> _YOUR OBJECTIVE_
What you give back should match the records word for word.
───── DATA
(** [order(column)] *)
Definition sort_by {A : Type} (leb : A -> A -> bool) (l : list A) : list A :=
  fold_right (insert_by leb) [] l.

(** [.single()]: exactly one row, otherwise no data. *)
Definition single {A : Type} (rows : list A) : option A :=
  match rows with
  | [x] => Some x
  | _ => None
  end.

Section Queries.
Variable R : Remote.

Definition select_events (db : DB) : Result (list Event) :=
  match fails R db SelectEvents with
  | Some msg => Error msg
  | None =>
      Ok (sort_by (fun a b => ts_leb R (event_date a) (event_date b)) (events_table db))
  end.

Definition select_profile_email (db : DB) (id : string) : option string :=
  match fails R db (SelectProfileEmail id) with
  | Some _ => None
  | None =>
      option_map profile_email
        (single (filter (fun p => profile_id p =? id) (profiles_table db)))
  end.

(** The exact count of the rows with the given [event_id]; the query has
    no other filter. *)
Definition count_participants (db : DB) (event_id : string) : option nat :=
  match fails R db (CountParticipants event_id) with
  | Some _ => None
  | None =>
      Some (length (filter (fun p => p_event_id p =? event_id) (participants_table db)))
  end.

Definition select_participation (db : DB) (event_id vol_id : string) : option Participant :=
  match fails R db (SelectParticipation event_id vol_id) with
  | Some _ => None
  | None =>
      single (filter (fun p => (p_event_id p =? event_id) && (volunteer_id p =? vol_id))
                     (participants_table db))
  end.

Definition select_participants (db : DB) (event_id : string) : option (list Participant) :=
  match fails R db (SelectParticipants event_id) with
  | Some _ => None
  | None => Some (filter (fun p => p_event_id p =? event_id) (participants_table db))
  end.

Definition has_event (event_id : string) (r : UploadRow) : bool :=
  match row_event_id r with
  | Some e => e =? event_id
  | None => false
  end.

Definition select_uploads (db : DB) (event_id : string) : option (list UploadRow) :=
  match fails R db (SelectUploads event_id) with
  | Some _ => None
  | None =>
      Some (sort_by (fun a b => ts_leb R (row_created_at b) (row_created_at a))
                    (filter (has_event event_id) (uploads_table db)))
  end.

Definition with_participants (db : DB) (rows : list Participant) : DB :=
  {| profiles_table := profiles_table db;
     events_table := events_table db;
     participants_table := rows;
     uploads_table := uploads_table db;
     event_images := event_images db |}.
──────────
> _SOLUTION FOR THIS PROBLEM_
(** [order(column)] *)
Definition sort_by {A : Type} (leb : A -> A -> bool) (l : list A) : list A :=
  fold_right (insert_by leb) [] l.

(** [.single()]: exactly one row, otherwise no data. *)
Definition single {A : Type} (rows : list A) : option A :=
  match rows with
  | [x] => Some x
  | _ => None
  end.

Section Queries.
Variable R : Remote.

Definition select_events (db : DB) : Result (list Event) :=
  match fails R db SelectEvents with
  | Some msg => Error msg
  | None =>
      Ok (sort_by (fun a b => ts_leb R (event_date a) (event_date b)) (events_table db))
  end.

Definition select_profile_email (db : DB) (id : string) : option string :=
  match fails R db (SelectProfileEmail id) with
  | Some _ => None
  | None =>
      option_map profile_email
        (single (filter (fun p => profile_id p =? id) (profiles_table db)))
  end.

(** The exact count of the rows with the given [event_id]; the query has
    no other filter. *)
Definition count_participants (db : DB) (event_id : string) : option nat :=
  match fails R db (CountParticipants event_id) with
  | Some _ => None
  | None =>
      Some (length (filter (fun p => p_event_id p =? event_id) (participants_table db)))
  end.

Definition select_participation (db : DB) (event_id vol_id : string) : option Participant :=
  match fails R db (SelectParticipation event_id vol_id) with
  | Some _ => None
  | None =>
      single (filter (fun p => (p_event_id p =? event_id) && (volunteer_id p =? vol_id))
                     (participants_table db))
  end.

Definition select_participants (db : DB) (event_id : string) : option (list Participant) :=
  match fails R db (SelectParticipants event_id) with
  | Some _ => None
  | None => Some (filter (fun p => p_event_id p =? event_id) (participants_table db))
  end.

Definition has_event (event_id : string) (r : UploadRow) : bool :=
  match row_event_id r with
  | Some e => e =? event_id
  | None => false
  end.

Definition select_uploads (db : DB) (event_id : string) : option (list UploadRow) :=
  match fails R db (SelectUploads event_id) with
  | Some _ => None
  | None =>
      Some (sort_by (fun a b => ts_leb R (row_created_at b) (row_created_at a))
                    (filter (has_event event_id) (uploads_table db)))
  end.

Definition with_participants (db : DB) (rows : list Participant) : DB :=
  {| profiles_table := profiles_table db;
     events_table := events_table db;
     participants_table := rows;
     uploads_table := uploads_table db;
     event_images := event_images db |}.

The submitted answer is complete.